The reply to the records below should contain exactly the lines from the line with "assert (take off" through the line with "rev (omap f (x", and nothing besides.

Source records
_ _ _ _

Lemma store_range_put off bs l :
  (off + length bs <= length l)%nat -> store_range off bs l = Some (put_bytes off bs l).
Proof. apply store_range_ok. Qed.

Lemma load_range_get off n l :
  (off + n <= length l)%nat -> load_range off n l = Some (get_bytes off n l).
Proof. apply load_range_ok. Qed.

Lemma put_bytes_overwrite off bs cs l :
  length cs = length bs -> (off + length bs <= length l)%nat ->
  put_bytes off cs (put_bytes off bs l) = put_bytes off cs l.
Proof.
  intros Hl H. unfold put_bytes at 1. rewrite Hl.
  assert (take off (put_bytes off bs l) = take off l) as ->.
  { unfold put_bytes. rewrite take_app_le by (rewrite length_take; lia).
    rewrite take_take. f_equal. lia. }
  assert (drop (off + length bs) (put_bytes off bs l) = drop (off + length bs) l) as ->.
  { unfold put_bytes. rewrite app_assoc, drop_app_ge; rewrite length_app, length_take; [|lia].
    rewrite drop_drop. f_equal. lia. }
  unfold put_bytes. by rewrite Hl.
Qed.
End PutBytes.

Lemma fmap_get_bytes {A B} (f : A -> B) off n l :
  f <$> get_bytes off n l = get_bytes off n (f <$> l).
Proof. unfold get_bytes. by rewrite fmap_take, fmap_drop. Qed.

(** Observations of a trace kept newest first. *)
Lemma rev_omap_cons {A B} (f : A -> option B) x l :
  rev (omap f (x :: l)) = rev (omap f l) ++ option_list (f x).
Proof. cbn. destruct (f x); cbn; by rewrite ?app_nil_r. Qed.

Lemma filter_none {A} (P : A -> Prop) `{forall x, Decision (P x)} l :
  Forall (fun x => ~ P x) l -> filter P l = [].
Proof. induction 1 as [|x l Hx _ IH]; [done|]. by rewrite filter_cons_False. Qed.

(** Freeing all the blocks allocated from [n] on restores the memory. *)
Lemma delete_fresh_blocks {A} (ks : list Z) (m m0 : gmap Z A) n :
  (forall i, n <= i -> m0 !! i = None) -> Forall (Z.le n) ks ->
  (forall i, i ∉ ks -> m !! i = m0 !! i) ->
  foldr delete m ks = m0.
Proof.
  intros H0 Hks Hm. apply map_eq. intros i. destruct (decide (i ∈ ks)) as [Hi|Hi].
  - rewrite lookup_foldr_delete by done. symmetry. apply H0.
    rewrite Forall_forall in Hks. by apply Hks.
  - rewrite lookup_foldr_delete_not_elem_of by done. by apply Hm.
Qed.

_ _ _ _

*Written response*.
  assert (take off (put_bytes off bs l) = take off l) as ->.
  { unfold put_bytes. rewrite take_app_le by (rewrite length_take; lia).
    rewrite take_take. f_equal. lia. }
  assert (drop (off + length bs) (put_bytes off bs l) = drop (off + length bs) l) as ->.
  { unfold put_bytes. rewrite app_assoc, drop_app_ge; rewrite length_app, length_take; [|lia].
    rewrite drop_drop. f_equal. lia. }
  unfold put_bytes. by rewrite Hl.
Qed.
End PutBytes.

Lemma fmap_get_bytes {A B} (f : A -> B) off n l :
  f <$> get_bytes off n l = get_bytes off n (f <$> l).
Proof. unfold get_bytes. by rewrite fmap_take, fmap_drop. Qed.

(** Observations of a trace kept newest first. *)
Lemma rev_omap_cons {A B} (f : A -> option B) x l :
  rev (omap f (x :: l)) = rev (omap f l) ++ option_list (f x).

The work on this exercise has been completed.